According to the Secretary-General, global forces continue to impact humankind and institutions and thereby redefine the framework for international cooperation. "Globalization is bringing both positive and negative consequences on a scale never experienced before", said Mr. Annan, adding that "the boons of expanded trade and investment, and of higher standards of living for millions of people, contrast with the ills of widening income gaps, environmental degradation and illegal drug trafficking".
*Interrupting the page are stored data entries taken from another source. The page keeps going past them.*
Lemma ConnectContext_inv `{E : Extern} (c : Client)
    (dial : error + rpcClient) (bodyErr : option error) :
  let r := ConnectContext c dial bodyErr in
  callbacks r.1.1 = ∅ /\
  (forall e, r.1.2 = Err e -> r.2 = []) /\
  (r.1.2 = Ok tt -> client r.1.1 <> None).
Proof.
  unfold ConnectContext. cbn.
  destruct (encCreds (User c) (Password c)) as [tok|e|p]; cbn;
    [|repeat split; auto; discriminate..].
  destruct dial as [e|wsc]; [repeat split; auto; discriminate |].
  destruct bodyErr as [e|]; repeat split; auto; discriminate.
Qed.

(** X15: [ConnectAndRun] reads no frame when the connection cannot be
    made and returns the error of [Connect].  When the connection is made,
    the loop runs on a client whose registry is empty: if the first frame
    to arrive is a notification whose payload parses, the loop ends at once
    with [ErrMissingData] and the frames that follow stay unread. *)
Theorem ConnectAndRun_spec `{E : Extern} (c : Client)
    (dial : error + rpcClient) (bodyErr : option error)
    (inbound : list Inbound) :
  (forall e, (ConnectContext c dial bodyErr).1.2 = Err e ->
     (ConnectAndRun c dial bodyErr inbound).2 = (Returned e, [], inbound)) /\
  (forall inb rest method params event,
     (ConnectContext c dial bodyErr).1.2 = Ok tt ->
     inbound = inb :: rest ->
     inb_read inb = ReadMsg (TypeNotificationMsg method params) ->
     inb_range inb = [] ->
     ojParseString params = inr event ->
     (ConnectAndRun c dial bodyErr inbound).2
       = (Returned ErrMissingData, (ConnectContext c dial bodyErr).2, rest)).
Proof.
  destruct (ConnectContext_inv c dial bodyErr) as (Hcb & Herr & Hcl).
  unfold ConnectAndRun, Connect.
  destruct (ConnectContext c dial bodyErr) as [[c1 r1] eff1]. cbn in *.
  split.
  - intros e ->. now rewrite (Herr e eq_refl).
  - intros inb rest method params event -> -> Hread Hrange Hparse.
    specialize (Hcl eq_refl). unfold Run.
    destruct (client c1); [|congruence].
    rewrite (runFrames_unmatched_notification c1 inb rest method params event);
      [now rewrite app_nil_r | exact Hread | | exact Hparse |].
    + now rewrite Hrange, Hcb, map_to_list_empty.
    + intros k v Hl. now rewrite Hcb, lookup_empty in Hl.
Qed.

(** ** Further properties of the path model and of the credentials *)

(** X16: two paths whose segments hold no dot have the same dot path only
    when they have the same segments, in the same order.  Without that
    condition this fails: the path ["a.b"], of one segment, and the path
    ["a b"], of two, have the same dot path. *)
Theorem toJSONPath_same_segments (p q : Path) :
  validPath p -> validPath q ->
  toJSONPath p = toJSONPath q ->
  Fields p = Fields q.
Proof.
  intros Hp Hq Heq.
  pose proof (jsonPathSegments_dotted (Fields p) Hp
                (Fields_nonempty_segments p)) as Sp.
  pose proof (jsonPathSegments_dotted (Fields q) Hq
                (Fields_nonempty_segments q)) as Sq.
  rewrite <- toJSONPath_dotted in Sp, Sq. congruence.
Qed.

Lemma toJSONPath_same_segments_witness :
  toJSONPath "Status Audio" = toJSONPath " Status   Audio" /\
  Fields "Status Audio" = Fields " Status   Audio".
Proof.
  split; [reflexivity |].
  apply toJSONPath_same_segments.
  - unfold validPath. vm_compute. repeat constructor.
  - unfold validPath. vm_compute. repeat constructor.
  - reflexivity.
Defined.

Example toJSONPath_dot_in_segment :
  toJSONPath "a.b" = toJSONPath "a b" /\ Fields "a.b" <> Fields "a b".
Proof. split; [reflexivity | discriminate]. Qed.

Lemma length_sapp (a b : string) :
  String.length (a +:+ b) = String.length a + String.length b.
Proof.
  induction a as [|x a IH]; [reflexivity |].
  rewrite sapp_cons. cbn [String.length]. now rewrite IH.
Qed.

Lemma get_In (s : string) (n : nat) (c : ascii) :
  String.get n s = Some c -> In c (chars s).
Proof.
  revert n. induction s as [|x s IH]; intros n; [discriminate |].
  destruct n as [|n]; cbn.
  - intros [= ->]. now left.
  - intros H. right. exact (IH n H).
Qed.

Lemma get_lt (s : string) (n : nat) :
  n < String.length s -> exists c, String.get n s = Some c.
Proof.
  revert n. induction s as [|x s IH]; intros n; cbn; [lia |].
  destruct n as [|n]; [eauto |]. intros H. apply IH. lia.
Qed.

Lemma encAt_URL_In (i : N) : (i < 64)%N -> In (encAt RawURLEncoding i) (chars encodeURL).
Proof.
  intros Hi. unfold encAt. cbn [encode RawURLEncoding].
  destruct (get_lt encodeURL (N.to_nat i)) as [c Hc].
  { change (String.length encodeURL) with 64. lia. }
  rewrite Hc. now apply get_In in Hc.
Qed.

Lemma EncodeToString_Raw_length (src : string) :
  String.length (EncodeToString RawURLEncoding src)
    = (4 * String.length src + 2) / 3.
Proof.
  induction src as [|a|a b|a b c s IH] using string_ind3; try reflexivity.
  cbn [EncodeToString String.length]. rewrite IH.
  replace (4 * S (S (S (String.length s))) + 2)
    with (4 * String.length s + 2 + 4 * 3) by lia.
  rewrite Nat.div_add by discriminate. lia.
Qed.

Lemma EncodeToString_Raw_alphabet (src : string) :
  Forall (fun ch => In ch (chars encodeURL))
    (chars (EncodeToString RawURLEncoding src)).
Proof.
  induction src as [|a|a b|a b c s IH] using string_ind3;
    cbn [EncodeToString]; unfold chars in *; cbn [list_ascii_of_string];
    repeat (constructor; [apply encAt_URL_In, sextet_lt |]);
    try constructor.
  exact IH.
Qed.

(** X17: the token that [encCreds] returns for a user of [n] bytes and a
    password of [m] bytes is [5 + ceil(4 (n + 1 + m) / 3)] bytes long, and
    after its prefix ["auth-"] it is made of letters, digits, [-] and [_]
    only. *)
Theorem encCreds_token_shape (user password tok : string) :
  encCreds user password = Ok tok ->
  String.length tok
    = 5 + (4 * (String.length user + 1 + String.length password) + 2) / 3 /\
  exists body,
    tok = "auth-" +:+ body /\
    Forall (fun ch => In ch (chars encodeURL)) (chars body).
Proof.
  unfold encCreds.
  destruct (String.eqb user "" || String.eqb password ""); [discriminate |].
  intros [= <-]. rewrite Replace_StdEncoding. split.
  - rewrite length_sapp, EncodeToString_Raw_length, !length_sapp.
    change (String.length credPrefix) with 5.
    change (String.length ":") with 1.
    now rewrite Nat.add_assoc.
  - eexists. split; [reflexivity |]. apply EncodeToString_Raw_alphabet.
Qed.

Lemma encCreds_token_shape_witness :
  encCreds "bob" "secret" = Ok "auth-Ym9iOnNlY3JldA" /\
  String.length "auth-Ym9iOnNlY3JldA" = 19.
Proof.
  split; [reflexivity |].
  exact (proj1 (encCreds_token_shape "bob" "secret" "auth-Ym9iOnNlY3JldA"
                  eq_refl)).
Defined.

Lemma encCreds_nonempty (user password : string) :
  user <> "" -> password <> "" ->
  encCreds user password =
    Ok (credPrefix +:+
        Replace (EncodeToString StdEncoding (user +:+ ":" +:+ password))).
Proof.
  intros Hu Hp. unfold encCreds.
  destruct user; [congruence |]. destruct password; [congruence |].
  reflexivity.
Qed.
From 1990 to 1995 worldwide primary energy demand increased approximately 9 per cent, reaching over 8 billion metric tons of oil, according to the thirty-ninth issue of the United Nations Energy Statistics Yearbook, which was issued on Monday. The Yearbook provides statistics for more than 215 countries and areas in the world, including data on production, trade and consumption of solid, liquid and gaseous fuels and electricity.

Covering production, consumption and trade, the Yearbook reveals that global production of commercial energy increased approximately 8 per cent from 1990, reaching 8.7 billion metric tons of oil equivalent in 1995. Among primary energy sources, natural gas showed a marked increase of 17 per cent between 1990 and 1995. The United States lead individual countries in global energy production, with 21 per cent, while the Russian Federation accounted for 12 per cent and China 10 per cent. The United States, France and Japan together accounted for almost 60 per cent of global nuclear energy production in 1995.

World consumption of crude petroleum exceeded production by more than 40 million tons in 1995, according to the Yearbook. Saudi Arabia was the largest exporter of crude petroleum in 1995 with 351 million metric tons. That same year, Australia was the leading exporter of coal with 136 million metric tons or 29 per cent of worldwide exports, while Japan was the leading importer with 122 million metric tons or 25 per cent of world imports.

The 1995 Energy Statistics Yearbook may be ordered from the Sales Section of the United Nations in New York and Geneva, or from major book stores throughout the world.